Return the lines below that contain "there".

(Data supplied begins)

(* ===== verification/BgpControllers.v ===== *)
(** * The BGP reconcilers ([pkg/speaker/bgp]: bgpconf_controller.go,
    bgppeer_controller.go, eventhandler.go)

    The reconcilers run on every node: they watch the cluster's [BgpConf] and
    [BgpPeer] objects and configure the node's gobgp.  The API server is the
    class [BgpKube] with the laws of [Kube] ([BgpKubeOk]). *)
From S2P Require Import Prelude GoNet K8s EipTypes Kube Speaker Metrics BgpConfig BgpTable BgpTypes BgpPath BgpDaemon.
Local Open Scope Z_scope.

(** ** The API server *)
Record BgpStore := mkBgpStore {
  bs_confs : gmap string BgpConf;
  bs_peers : gmap string BgpPeer;
  bs_nodes : gmap string Node;
  bs_cms : gmap (string * string) ConfigMap    (* name and namespace *)
}.
Definition with_confs (v : BgpStore) (m : gmap string BgpConf) : BgpStore :=
  mkBgpStore m (bs_peers v) (bs_nodes v) (bs_cms v).
Definition with_bgppeers (v : BgpStore) (m : gmap string BgpPeer) : BgpStore :=
  mkBgpStore (bs_confs v) m (bs_nodes v) (bs_cms v).
Definition BgpConf_Name (c : BgpConf) : string := Name (BgpConf_Meta c).
Definition BgpPeer_Name (p : BgpPeer) : string := Name (BgpPeer_Meta p).

(** Updates keep the stored status and deletion time, and remove an object
    whose last finalizer goes; status updates change the status only. *)
Definition srv_update_conf (v : BgpStore) (c : BgpConf) : option (BgpStore * BgpConf) :=
  old ← bs_confs v !! BgpConf_Name c;
  let c' := mkBgpConf (set_DeletionTimestamp (BgpConf_Meta c) (DeletionTimestamp (BgpConf_Meta old)))
              (BgpConf_Spec c) (BgpConf_Status old) in
  Some (with_confs v (if is_gone (BgpConf_Meta c') then delete (BgpConf_Name c) (bs_confs v)
                      else <[BgpConf_Name c := c']> (bs_confs v)), c').
Definition srv_status_conf (v : BgpStore) (c : BgpConf) : option (BgpStore * BgpConf) :=
  old ← bs_confs v !! BgpConf_Name c;
  let c' := mkBgpConf (BgpConf_Meta old) (BgpConf_Spec old) (BgpConf_Status c) in
  Some (with_confs v (<[BgpConf_Name c := c']> (bs_confs v)), c').
Definition srv_update_peer (v : BgpStore) (p : BgpPeer) : option (BgpStore * BgpPeer) :=
  old ← bs_peers v !! BgpPeer_Name p;
  let p' := mkBgpPeer (set_DeletionTimestamp (BgpPeer_Meta p) (DeletionTimestamp (BgpPeer_Meta old)))
              (BgpPeer_Spec p) (BgpPeer_Status old) in
  Some (with_bgppeers v (if is_gone (BgpPeer_Meta p') then delete (BgpPeer_Name p) (bs_peers v)
                         else <[BgpPeer_Name p := p']> (bs_peers v)), p').
Definition srv_status_peer (v : BgpStore) (p : BgpPeer) : option (BgpStore * BgpPeer) :=
  old ← bs_peers v !! BgpPeer_Name p;
  let p' := mkBgpPeer (BgpPeer_Meta old) (BgpPeer_Spec old) (BgpPeer_Status p) in
  Some (with_bgppeers v (<[BgpPeer_Name p := p']> (bs_peers v)), p').

Class BgpKube (S : Type) := {
  GetBgpConf : S → string → Result BgpConf;
  ListBgpConfs : S → string → Result (list BgpConf);     (* by the field .spec.policy *)
  UpdateBgpConf : S → BgpConf → S * Result BgpConf;
  StatusUpdateBgpConf : S → BgpConf → S * Result BgpConf;
  GetBgpPeer : S → string → Result BgpPeer;
  ListBgpPeers : S → Result (list BgpPeer);
  UpdateBgpPeer : S → BgpPeer → S * Result BgpPeer;
  StatusUpdateBgpPeer : S → BgpPeer → S * Result BgpPeer;
  GetNode : S → string → Result Node;
  GetConfigMap : S → string * string → Result ConfigMap;
}.
Class BgpKubeOk (S : Type) `{K : BgpKube S} (view : S → BgpStore) : Prop := {
  GetBgpConf_law s n : read_law (GetBgpConf s n) (bs_confs (view s) !! n);
  GetBgpPeer_law s n : read_law (GetBgpPeer s n) (bs_peers (view s) !! n);
  GetNode_law s n : read_law (GetNode s n) (bs_nodes (view s) !! n);
  GetConfigMap_law s k : read_law (GetConfigMap s k) (bs_cms (view s) !! k);
  ListBgpPeers_law s : match ListBgpPeers s with
    | Ok l => l ≡ₚ (map_to_list (bs_peers (view s))).*2 | Err _ => True | Panic => False end;
  UpdateBgpConf_law : write_law view srv_update_conf UpdateBgpConf;
  StatusUpdateBgpConf_law : write_law view srv_status_conf StatusUpdateBgpConf;
  UpdateBgpPeer_law : write_law view srv_update_peer UpdateBgpPeer;
  StatusUpdateBgpPeer_law : write_law view srv_status_peer StatusUpdateBgpPeer;
}.

(** [metav1.LabelSelectorAsSelector] and [Matches]. *)
Class NodeSelectors := { LabelSelectorAsSelector : LabelSelector → Result (smap → bool) }.

(** The world of a reconciler: the API server and the speaker's process. *)
Record BgpWorld (S G V F : Type) := mkBgpWorld { bw_kube : S; bw_proc : BgpProcess G V F }.
Arguments mkBgpWorld {S G V F} _ _.
Arguments bw_kube {S G V F} _.
Arguments bw_proc {S G V F} _.

(** ** The objects *)
Definition set_conf_meta (c : BgpConf) (m : ObjectMeta) : BgpConf := mkBgpConf m (BgpConf_Spec c) (BgpConf_Status c).
Definition set_conf_spec (c : BgpConf) (s : BgpConfSpec) : BgpConf := mkBgpConf (BgpConf_Meta c) s (BgpConf_Status c).
Definition set_conf_status (c : BgpConf) (s : BgpConfStatus) : BgpConf := mkBgpConf (BgpConf_Meta c) (BgpConf_Spec c) s.
Definition set_peer_meta (p : BgpPeer) (m : ObjectMeta) : BgpPeer := mkBgpPeer m (BgpPeer_Spec p) (BgpPeer_Status p).
Definition set_peer_status (p : BgpPeer) (s : BgpPeerStatus) : BgpPeer := mkBgpPeer (BgpPeer_Meta p) (BgpPeer_Spec p) s.
Definition with_As_RouterId (s : BgpConfSpec) (as_ : Z) (routerId : string) : BgpConfSpec :=
  mkBgpConfSpec as_ (BgpConfSpec_AsPerRack s) routerId (BgpConfSpec_ListenPort s) (BgpConfSpec_ListenAddresses s)
    (BgpConfSpec_Families s) (BgpConfSpec_UseMultiplePaths s) (BgpConfSpec_GracefulRestart s) (BgpConfSpec_Policy s).

Section reconcilers.
Context {R : GoRange} {S G V F : Type} {K : BgpKube S} `{GM : GoBgpMessages} {BD : BgpDaemon G} {MV : MetricVec V}
  {TF : TempFiles F} {VP : Viper F} {AF : AddressFamilies} {NS : NodeSelectors}.
(** [util.GetNodeName()], the namespace of the environment, [time.Now()]. *)
Context (nodeName envNamespace now : string).
Abbreviation W := (BgpWorld S G V F).

Definition kread {A} (f : S → Result A) : ST W A := λ w, (w, f (bw_kube w)).
Definition kwrite {A} (f : S → A → S * Result A) (a : A) : ST W A := λ w,
  let '(s, r) := f (bw_kube w) a in (mkBgpWorld s (bw_proc w), r).
Definition on_proc {A} (c : ST (BgpProcess G V F) A) : ST W A := λ w,
  let '(p, r) := c (bw_proc w) in (mkBgpWorld (bw_kube w) p, r).

(** A read of an object; [None] when it is not found. *)
Definition get_or_none {A} (r : Result A) : Result (option A) :=
  match r with
  | Ok a => Ok (Some a)
  | Err e => if IsNotFound e then Ok None else Err e
  | Panic => Panic
  end.

(** ** [bgppeer_controller.go]: peerMatchNode *)
Definition peerMatchNode (peer : BgpPeer) (node : Node) : Result bool :=
  match BgpPeerSpec_NodeSelector (BgpPeer_Spec peer) with
  | None => Ok true
  | Some sel =>
      match LabelSelectorAsSelector sel with
      | Ok matches => Ok (matches (default ∅ (Labels (Node_Meta node))))
      | Err e => Err (Errorf ("BgpPeer " +:+ BgpPeer_Name peer +:+ " spec.NodeSelector invalid, err=" +:+ err_text e))
      | Panic => Panic
      end
  end.

(** ** [bgpconf_controller.go] *)

(** The rack of the node and the configuration gobgp gets: the AS number of
    the rack when there is one, and the node's address as router ID unless the
    resource gives one to nodes without a rack. *)
Definition rack_conf (spec : BgpConfSpec) (node : Node) : string * BgpConfSpec :=
  let label := mget0 (Labels (Node_Meta node)) constant.OpenELBNodeRack in
  let '(rk, spec) :=
    match BgpConfSpec_AsPerRack spec with
    | Some perRack =>
        if str_empty label then ("", spec)
        else let as_ := default 0 (perRack !! label) in
             (label, with_As_RouterId spec (if 0 <? as_ then as_ else BgpConfSpec_As spec) "")
    | None => ("", spec)
    end in
  (rk, if str_empty (BgpConfSpec_RouterId spec)
       then with_As_RouterId spec (BgpConfSpec_As spec) (IP_String (GetNodeIP node)) else spec).

Definition getPolicyConfigMap (c : BgpConf) : ST W (option ConfigMap) :=
  let policyName := BgpConfSpec_Policy (BgpConf_Spec c) in
  if str_empty policyName then mret None
  else kread (λ s, get_or_none (GetConfigMap s (policyName, EnvNamespace envNamespace))).

Fixpoint reconfig_loop (node : Node) (peers : list BgpPeer) : ST W () :=
  match peers with
  | [] => mret ()
  | peer :: rest =>
      matches ← st_lift (peerMatchNode peer node);
      (if matches : bool then on_proc (HandleBgpPeer nodeName peer false) else mret ());;
      reconfig_loop node rest
  end.
Definition reconfigPeers : ST W () :=
  peers ← kread ListBgpPeers;
  node ← kread (λ s, GetNode s nodeName);
  reconfig_loop node peers.

(** The finalizer, and the object as the server returns it. *)
Definition add_conf_finalizer (clone : BgpConf) : ST W BgpConf :=
  if NeedToAddFinalizer (BgpConf_Meta clone) constant.FinalizerName
  then kwrite UpdateBgpConf (set_conf_meta clone (AddFinalizer (BgpConf_Meta clone) constant.FinalizerName))
  else mret clone.

(** Reconciling a resource that is not being deleted. *)
Definition configure (instance clone : BgpConf) : ST W () :=
  clone ← add_conf_finalizer clone;
  node ← kread (λ s, GetNode s nodeName);
  let rc := rack_conf (BgpConf_Spec clone) node in
  let effective := set_conf_spec clone rc.2 in
  cm ← getPolicyConfigMap effective;
  on_proc (HandleBgpGlobalConfig effective rc.1 false cm);;
  let meta := BgpConf_Meta clone in
  let annotated := set_Annotations meta
    (Some (<[constant.OpenELBAnnotationKey := now]> (default ∅ (Annotations meta)))) in
  kwrite UpdateBgpConf (mkBgpConf annotated (BgpConf_Spec instance) (BgpConf_Status clone));;
  reconfigPeers.
(* ===== verification/System.v ===== *)
(** * The controllers together, on one API server

    The reconciler of services ([LbController]), the reconciler of pools
    ([IpamController]) and the users of the cluster, whose changes to pools
    pass the webhook ([EipTypes]), all act on the objects of one server.  A
    run is any sequence of their steps ([sys_step]): a whole reconciliation,
    whatever its result, or one change by a user.  A reconciliation may fail
    at any call, and a write that failed may have happened.  The reconcilers
    run one at a time, as the work queues of the manager do for one key, and
    read what the server stores.

    [sys_ok] is what every such run preserves: each pool sys_keeps exact records
    ([pool_inv]), the pools are disjoint ([cluster_ok]), and no service is
    recorded twice by the pools that are not being deleted. *)
From S2P Require Import Prelude GoNet Cnet Iprange K8s EipTypes Kube Ipam IpamController NodeProxy LbController.
Local Open Scope Z_scope.

(** The calls on nodes and workloads leave pools and services alone. *)
Class ProxyFrame (W : Type) `{P : ProxyClient W} (view : W → Server) : Prop := {
  UpdateNode_frame w n w' r : UpdateNode w n = (w', r) → view w' = view w;
  CreateWorkload_frame w x w' r : CreateWorkload w x = (w', r) → view w' = view w;
  UpdateWorkload_frame w x w' r : UpdateWorkload w x = (w', r) → view w' = view w;
  DeleteWorkload_frame w x w' r : DeleteWorkload w x = (w', r) → view w' = view w;
}.

(** ** The invariant *)
Definition live (e : Eip) : Prop := IsZero (DeletionTimestamp (Eip_Meta e)) = true.
Definition records (e : Eip) (addr key : string) : Prop := key ∈ holders (Eip_Status e) addr.

(** The services are stored under their keys, and their names (DNS labels)
    hold no separator of the records. *)
Definition svcs_ok (v : Server) : Prop := ∀ k s, srv_svcs v !! k = Some s →
  Svc_Key s = k ∧ str_elem ";" (NamespacedName k.1 k.2) = false.

(** The pool has addresses of one family: the text of an IPv6 address in the
    block [::ffff:0:0/96] is the one of an IPv4 address. *)
Definition mapped : Z := 281470681743360.
Definition one_family (e : Eip) : Prop := ∀ base size, GetSize e = Ok (base, size) →
  length (canon base) = 4%nat ∨ IPToBigInt base + size <= mapped ∨ mapped + two32 <= IPToBigInt base.

Definition sized (e : Eip) : Prop := ∃ base size, pool_ok base size ∧ pool_inv base size e.

Record sys_ok (v : Server) : Prop := {
  sys_pools : ∀ n e, srv_eips v !! n = Some e → sized e;
  sys_family : ∀ n e, srv_eips v !! n = Some e → one_family e;
  sys_cluster : cluster_ok (srv_eips v);
  sys_names : ∀ n e, srv_eips v !! n = Some e → n ≠ "";
  sys_once : ∀ n1 n2 e1 e2 a1 a2 key, srv_eips v !! n1 = Some e1 → srv_eips v !! n2 = Some e2 →
    live e1 → live e2 → records e1 a1 key → records e2 a2 key → n1 = n2 ∧ a1 = a2;
  sys_svcs : svcs_ok v;
}.

Lemma sys_server_ok v : sys_ok v → server_ok v.
Proof. intros H. split; [apply (ok_name _ (sys_cluster _ H))|]. intros k s Hs. by apply (sys_svcs _ H). Qed.

Lemma svc_key_ok v k s : svcs_ok v → srv_svcs v !! k = Some s → str_elem ";" (svc_key s) = false.
Proof. intros H Hs. destruct (H k s Hs) as [<- Hk]. exact Hk. Qed.

(** No pool that is not being deleted records the service. *)
Definition unrecorded (v : Server) (key : string) : Prop :=
  ∀ n e a, srv_eips v !! n = Some e → live e → ¬ records e a key.

(** ** One pool written *)
Definition same_pool (e e' : Eip) : Prop :=
  Eip_Name e' = Eip_Name e ∧ Annotations (Eip_Meta e') = Annotations (Eip_Meta e) ∧ Eip_Spec e' = Eip_Spec e ∧
  (live e' → live e).

(** A pool put under a name: what it records was recorded there before, or is
    one more record of a service recorded nowhere. *)
Lemma sys_ok_insert v n e' : sys_ok v → cluster_ok (<[n := e']> (srv_eips v)) → n ≠ "" → sized e' → one_family e' →
  (∃ new, (∀ key, new = Some key → unrecorded v key.1) ∧
     ∀ a key, live e' → records e' a key →
       (∃ e, srv_eips v !! n = Some e ∧ live e ∧ records e a key) ∨ new = Some (key, a)) →
  sys_ok (with_eips v (<[n := e']> (srv_eips v))).
Proof.
  intros Hv Hc Hne Hsz Hfam (new & Hnew & Hrec). constructor; cbn [srv_eips srv_svcs with_eips].
  - intros m x [[<- <-]|[_ Hx]]%lookup_insert_Some; [done|by eapply sys_pools].
  - intros m x [[<- <-]|[_ Hx]]%lookup_insert_Some; [done|by eapply sys_family].
  - done.
  - intros m x [[<- <-]|[_ Hx]]%lookup_insert_Some; [done|by eapply sys_names].
  - assert (∀ m x a k b, srv_eips v !! m = Some x → live x → records x b k → live e' → records e' a k → m = n ∧ b = a)
      as Hone.
    { intros m x a k b Hx Hlx Hb Hl Ha. destruct (Hrec a k Hl Ha) as [(e & He & Hle & Hea)|Heq].
      - by destruct (sys_once _ Hv m n x e b a k Hx He Hlx Hle Hb Hea).
      - by destruct (Hnew _ Heq m x b Hx Hlx). }
    intros n1 n2 e1 e2 a1 a2 key [[<- <-]|[H1 Hx]]%lookup_insert_Some [[<- <-]|[H2 Hy]]%lookup_insert_Some L1 L2 R1 R2.
    + split; [done|]. destruct (Hrec _ _ L2 R2) as [(e & He & Hle & Hr)|N2].
      * destruct (Hone n e a1 key a2 He Hle Hr L1 R1). done.
      * destruct (Hrec _ _ L1 R1) as [(e & He & Hle & Hr)|N1]; [|by simplify_eq].
        by destruct (Hnew _ N2 n e a1 He Hle).
    + destruct (Hone n2 e2 a1 key a2 Hy L2 R2 L1 R1). done.
    + destruct (Hone n1 e1 a2 key a1 Hx L1 R1 L2 R2). done.
    + by apply (sys_once _ Hv _ _ e1 e2 a1 a2 key).
  - exact (sys_svcs _ Hv).
Qed.
Inductive conf_step (m : mode) (C : Conf) : Conf → Prop :=
| step_start_service key : (m = Direct → services C = []) →
    conf_step m C {| now := now C; past := past C; services := service_Reconcile_calls key :: services C; pools := pools C |}
| step_start_pool name :
    conf_step m C {| now := now C; past := past C; services := services C; pools := pool_Reconcile_calls name :: pools C |}
| step_service ps qs c k r s' : services C = ps ++ Ask c k :: qs → call_step (visible m C) (now C) c r s' →
    conf_step m C {| now := s'; past := now C :: past C; services := ps ++ k r :: qs; pools := pools C |}
| step_pool ps qs c k r s' : pools C = ps ++ Ask c k :: qs → call_step (visible m C) (now C) c r s' →
    conf_step m C {| now := s'; past := now C :: past C; services := services C; pools := ps ++ k r :: qs |}
| step_end_service ps p qs : services C = ps ++ p :: qs →
    conf_step m C {| now := now C; past := past C; services := ps ++ qs; pools := pools C |}
| step_end_pool ps p qs : pools C = ps ++ p :: qs →
    conf_step m C {| now := now C; past := past C; services := services C; pools := ps ++ qs |}
| step_user v : user_step (srv (now C)) v →
    conf_step m C {| now := commit (now C) v; past := now C :: past C; services := services C; pools := pools C |}.
End steps.

(** A cluster without pools, before any worker starts. *)
Definition initial (C : Conf) : Prop :=
  srv_eips (srv (now C)) = ∅ ∧ eip_ver (now C) = ∅ ∧ svcs_ok (srv (now C)) ∧
  past C = [] ∧ services C = [] ∧ pools C = [].

(** ** Versions *)

(** Every pool has a version, and none is from the future. *)
Definition stamped (s : VServer) : Prop :=
  (∀ n x, eip_ver s !! n = Some x → (x < rev s)%N) ∧
  (∀ n, is_Some (srv_eips (srv s) !! n) → is_Some (eip_ver s !! n)).

(** [s'] is later than [s]: a pool that still has a version of the time of [s]
    is the pool of [s]. *)
Definition follows (s s' : VServer) : Prop :=
  (rev s <= rev s')%N ∧
  ∀ n x, eip_ver s' !! n = Some x → (x < rev s)%N →
    eip_ver s !! n = Some x ∧ srv_eips (srv s') !! n = srv_eips (srv s) !! n.

#[export] Instance follows_preorder : PreOrder follows.
Proof.
  split; [by intros s; split|]. intros s1 s2 s3 [R1 F1] [R2 F2]. split; [lia|]. intros n x Hx Hlt.
  destruct (F2 n x Hx) as [H2 E2]; [lia|]. destruct (F1 n x H2 Hlt) as [H1 E1]. split; [done|]. by rewrite E2.
Qed.

Lemma restamp_Some {K A} `{Countable K} `{EqDecision A} (old new : gmap K A) vers r k x :
  restamp old new vers r !! k = Some x → (new !! k = old !! k ∧ vers !! k = Some x) ∨ x = r.
Proof.
  unfold restamp. rewrite map_lookup_imap. destruct (new !! k) as [a|]; [|done]. cbn.
  case_decide as E; [|intros [= <-]; by right]. intros Hx. left. by rewrite E.
Qed.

(Data supplied ends)

▶ [Completed exercise]:
    the rack when there is one, and the node's address as router ID unless the
(** A pool put under a name: what it records was recorded there before, or is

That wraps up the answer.